Representation of racial and ethnic minorities in the geosciences is abysmally low in the U.S., with only 6% of all geoscience doctorate degrees in 2016 going to underrepresented minorities — the lowest proportion in all of the STEM fields and a statistic that has remained virtually unchanged for more than four decades.
Jason Chen, Gerdelman Family Term Distinguished Associate Professor at the William & Mary School of Education, has secured a new grant from the National Science Foundation that aims to combat that inequity by building a national alliance of researchers working together to effect large-scale change.
The project, entitled “A JEDI Alliance to Develop Leaders for Sustainable Culture Change in the Geo- and Environmental Sciences,” is a $100,000 planning grant with the goal of developing a project and proposal that could secure substantial funding in the future.
“This planning grant gives us one year to develop a project that has the potential to substantially move the needle in terms of diversity and equity in the field,” says Chen. “That’s a huge undertaking, but we’ve got some great building blocks to work with.”
In 2016, the NSF convened a group of 30 scholars and practitioners for an Ideas Lab designed to generate innovative solutions to create a more just, equitable, diverse and inclusive (JEDI) culture in the geosciences. The group included academics and professionals from the geosciences, as well as experts in educational psychology, policy studies and educational leadership.
From that Ideas Lab, five separate projects emerged and were subsequently funded by the NSF through a program called GEO Opportunities for Leadership in Diversity (GOLD). Each took aim at the issue of leadership development, asking the fundamental question: How do we shift the culture of the geosciences by developing leaders who can champion and sustain systemic change in justice, equity, diversity and inclusion?
Although all the projects had the same goal, each approached the topic in different ways, collected different types of data and had different visions for possible solutions.
Chen was lead investigator for one of these five GOLD projects. His project, GEOsciences Diversity Experiential Simulations, or GEODES, used mixed-reality immersive simulations to train university-level educators to recognize and eliminate prejudice in the field.
“It’s like a flight simulator,” says Chen. “Using virtual reality, we simulate situations that university leaders might have experienced or would likely be involved in, such as a hiring search committee. These hyper-realistic scenarios allow them to practice, in a low-risk environment, how to intervene when prejudice appears and advocate for change.”
The other GOLD projects explored different facets of the issue and different solutions. One project examined the nature of exclusion and prejudice during field experiences, a major element of work in the geosciences. Another explored the effectiveness of a triad mentoring program, which matched early career, underrepresented faculty members with both a senior faculty member in the same department and an outside expert in diversity and inclusion.
All five GOLD projects have now completed their work. As the projects came to a close, the NSF announced a new challenge for the researchers: Is there a way to coalesce these projects into one large project that could result in major, national-level change?

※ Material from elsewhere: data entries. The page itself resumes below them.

(** The last commit is not moved by other logs. *)
Lemma last_other H n w i l m : growing H → WalInv H n w → wal_lookup w i = Some l → Log_Type l ≠ LogCommit →
  (∀ k e, (k < n)%nat → H !! k = Some e → en_commit e < i ↔ (k < m)%nat) →
  ∀ k e, (k < n)%nat → H !! k = Some e → en_commit e < i + 1 ↔ (k < m)%nat.
Proof.
  intros Hg Hw Hl Ht Hk k e Hkn He. rewrite <- (Hk k e Hkn He). split; [|lia]. intros Hlt.
  destruct (wi_complete _ _ _ Hw k e Hkn He) as (l' & Hl' & Ht').
  destruct (decide (en_commit e = i)) as [Heq|]; [|lia]. rewrite Heq in Hl'. congruence.
Qed.

Lemma last_commit H n i m m' e : growing H → H !! m = Some e → en_commit e = i → (m < n)%nat → (m' <= n)%nat →
  (n <= length H)%nat →
  (∀ k e, (k < n)%nat → H !! k = Some e → en_commit e < i ↔ (k < m')%nat) →
  m' = m ∧ ∀ k e, (k < n)%nat → H !! k = Some e → en_commit e < i + 1 ↔ (k < S m)%nat.
Proof.
  intros Hg He Hi Hm Hm' Hn Hk. split.
  - pose proof (Hk m e Hm He) as Hkm. destruct (Nat.lt_total m' m) as [Hlt|[?|Hgt]]; [|done|lia].
    destruct (lookup_lt_is_Some_2 H m') as [e' He']; [lia|].
    pose proof (Hk m' e' ltac:(lia) He') as Hk'. apply (en_commit_lt H m' m e' e Hg He' He) in Hlt. lia.
  - intros k e' Hkn He'. pose proof (en_commit_lt H k m e' e Hg He' He) as Hlt.
    destruct (decide (k = m)) as [->|Hne]; [rewrite He in He'; injection He' as <-; lia|].
    assert (en_commit e' ≠ i).
    { intros Heq. apply Hne. by eapply en_commit_inj; [..|rewrite Heq]. }
    lia.
Qed.

(** The three kinds of logs. *)
Lemma readLog_prepare H n w i l r : growing H → WalInv H n w → i + 1 < two64 → is_u64 i →
  readUpTo H n w i r → wal_lookup w i = Some l → Log_Index l = i → Log_Type l = LogPrepare →
  ∃ r', readLog l r = (Ok true, r') ∧ readUpTo H n w (i + 1) r' ∧ rt_wal r' = rt_wal r ∧ rt_sh r' = rt_sh r.
Proof.
  intros Hg Hw Hroom Hi Hr Hl Hli Ht. pose proof (readUpTo_bound _ _ _ _ _ Hr Hi) as Hb.
  pose proof Hr as [_ _ _ _ _ (m & Hm & Hlc & Hk) Hp].
  set (r1 := set_pending r ({[i]} ∪ rt_pendingPrepares r)).
  exists (set_nextIndex r1 (i + 1)). split.
  { unfold readLog. rewrite decide_True by done. unfold markPendingPrepare. rewrite Hli. go_unfold.
    fold r1. rewrite (updateNextIndex_eq l r1 i); [done| |done..]. by destruct r. }
  split; [|by destruct r]. apply (readUpTo_next H n w i r _ m); try done; [by destruct r..| |].
  - eapply last_other; try done. by rewrite Ht.
  - intros j. replace (rt_pendingPrepares _) with ({[i]} ∪ rt_pendingPrepares r) by (by destruct r).
    rewrite elem_of_union, elem_of_singleton, Hp. destruct (decide (j = i)) as [->|Hne].
    + split; [|by left]. intros _. by eapply pendingAt_prepare.
    + rewrite (pendingAt_succ w i l) by done. split; [|by intros [? _]; right].
      intros [?|?]; [done|]. split; [done|]. by intros [? _].
Qed.
(* ===== verification/Sanitizer.v ===== *)
(** * The query sanitizer

    Models [convertQueryAndBuildArgs] of [src/xenomint/query_sanitizer.go]: it
    refuses the queries whose result depends on more than the database (time, random
    numbers) and translates the SHOW statements.  The SQL parser is a parameter
    (class [SqlParser]); of its syntax trees only what the sanitizer looks at is
    kept.  Text is ASCII text. *)
From S2P Require Import Prelude Hash Types Block SqlTypes.
From Stdlib Require Import String Ascii ZArith Lia.
From stdpp Require Import base list gmap strings.
Local Open Scope Z_scope.
Local Open Scope string_scope.
#[local] Set Warnings "-register-all".

(** ** Text *)

Fixpoint ToLower (s : string) : string :=
  match s with EmptyString => EmptyString | String c s => String (lower_ascii c) (ToLower s) end.
Definition HasPrefix (s pre : string) : bool := String.prefix pre s.
Fixpoint Contains (s sub : string) : bool :=
  HasPrefix s sub || match s with EmptyString => false | String _ s => Contains s sub end.
Fixpoint Join (parts : list string) (sep : string) : string :=
  match parts with
  | [] => ""
  | [p] => p
  | p :: parts => p ++ sep ++ Join parts sep
  end.
(** A quotation mark and a line break. *)
Definition dq : string := String (ascii_of_nat 34) "".
Definition nl : string := String (ascii_of_nat 10) "".

(** ** Syntax trees *)

(** The kinds of [sqlparser] nodes the sanitizer tells apart. *)
Inductive valType := StrVal | ValArg | OtherVal.
Inductive nodeKind :=
| SQLVal (type : valType) (val : string)
| TimeExpr
| FuncExpr (lowered : string)
| OtherNode.
Inductive SQLNode := Node (kind : nodeKind) (children : list SQLNode).

Inductive Statement :=
| Show (type : string) (showCreate : bool) (onTable : string)
| DDL (newName table : string) (defaults : list SQLNode)
| OtherStatement.

(** [ParseMultiple]: the parts of a query, each with its statement and tree. *)
Class SqlParser := { ParseMultiple : string → option (list (string * Statement * SQLNode)) }.
Definition set_conn s (c : C) : State :=
  MkState (xs_readUncommitted s) c (xs_pool s) (xs_closed s) (xs_nodeID s) (xs_maxTx s) (xs_lastCommitPoint s)
    (xs_current s) (xs_hasSchemaChange s) (xs_heap s).
Definition set_pool s (p : pool) : State :=
  MkState (xs_readUncommitted s) (xs_conn s) p (xs_closed s) (xs_nodeID s) (xs_maxTx s) (xs_lastCommitPoint s)
    (xs_current s) (xs_hasSchemaChange s) (xs_heap s).
Definition set_closed s : State :=
  MkState (xs_readUncommitted s) (xs_conn s) (xs_pool s) true (xs_nodeID s) (xs_maxTx s) (xs_lastCommitPoint s)
    (xs_current s) (xs_hasSchemaChange s) (xs_heap s).
Definition set_commitPoint s (n : Z) : State :=
  MkState (xs_readUncommitted s) (xs_conn s) (xs_pool s) (xs_closed s) (xs_nodeID s) (xs_maxTx s) n
    (xs_current s) (xs_hasSchemaChange s) (xs_heap s).
Definition SetSeq (n : Z) s : State :=
  MkState (xs_readUncommitted s) (xs_conn s) (xs_pool s) (xs_closed s) (xs_nodeID s) (xs_maxTx s) (xs_lastCommitPoint s)
    n (xs_hasSchemaChange s) (xs_heap s).
Definition set_schemaChange s (b : bool) : State :=
  MkState (xs_readUncommitted s) (xs_conn s) (xs_pool s) (xs_closed s) (xs_nodeID s) (xs_maxTx s) (xs_lastCommitPoint s)
    (xs_current s) b (xs_heap s).
Definition set_heap s (h : list QueryTracker) : State :=
  MkState (xs_readUncommitted s) (xs_conn s) (xs_pool s) (xs_closed s) (xs_nodeID s) (xs_maxTx s) (xs_lastCommitPoint s)
    (xs_current s) (xs_hasSchemaChange s) h.

Definition onPool (f : pool → pool) : XM unit := modifyS (λ s, set_pool s (f (xs_pool s))).
Definition onConn {A} (f : C → A * C) : XM A := λ s, let '(a, c) := f (xs_conn s) in (Ok a, set_conn s c).
Definition incSeq : XM unit := modifyS (λ s, SetSeq (u64 (xs_current s + 1)) s).

(** A new tracker, by its address. *)
Definition newTracker (req : Request) (resp : option Response) : XM nat :=
  s ← getS;
  modifyS (λ s, set_heap s (xs_heap s ++ [MkQueryTracker req resp]));; mret (length (xs_heap s)).

Definition UpdateResp (q : nat) (resp : Response) : XM unit :=
  modifyS (λ s, set_heap s (alter (λ t, MkQueryTracker (tr_Req t) (Some resp)) q (xs_heap s))).
Definition Ready s (q : nat) : bool :=
  match xs_heap s !! q with Some (MkQueryTracker _ (Some _)) => true | _ => false end.

(** *** Transactions *)

(** A failing begin, commit or rollback of the write transaction is fatal. *)
Definition fatal (f : C → option serror * C) : XM unit :=
  e ← onConn f; match e with Some _ => panic | None => mret tt end.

Chen likens it to Voltron, one of his favorite cartoons growing up. “Voltron was this mega-superhero that formed when five robot lions merged together,” he says. “Our task is to take these five distinct projects and merge them into one super-project, and our hope is that the collective whole will be greater than the sum of its parts.”
Over the course of the coming year, Chen will work with the project leads to combine forces and identify one unified vision. Kardia Group, a consulting firm that has been involved with GOLD since the projects were birthed in the Ideas Lab, will provide additional support.
They’ll compile data from the existing projects, identify new data needed, create communications and decision-making mechanisms, and identify a backbone organization that will provide leadership and logistical support for the alliance.
“The backbone organization will be like the brain or central nervous system for the project,” says Chen. “It will drive the project, coordinating action and communication among the stakeholders.”
The proposal called for a three-day kickoff in Colorado this fall, though the team is already shifting plans so they don’t lose momentum due to the COVID-19 pandemic. Instead of meeting in person, they’re planning for 10 virtual, monthly mini-conferences, each focused on a single aspect of the project.
“That big grant on the horizon motivates me to get up in the morning,” says Chen. “My heart is in this research, because I know personally the effects of exclusion, homogeneity and inequity. As a researcher, I’m certainly driven by the competitive aspect, but even more by the desire to serve — to really have an impact on communities.”
He is quick to credit the mentors and supports that have helped him along the way, including colleagues from W&M such as Heather Macdonald, Chancellor Professor of Geology, who co-mentored students with him and first introduced him to the GOLD project. He also points to the camaraderie and support of fellow researchers within the GOLD community, which he says is characterized by a strong level of trust and generosity.
“I never thought I’d be doing this kind of work,” he says. “It’s been a wonderful confluence of interesting people and interesting questions guiding me in this direction. I’m really excited about where it will take me next.”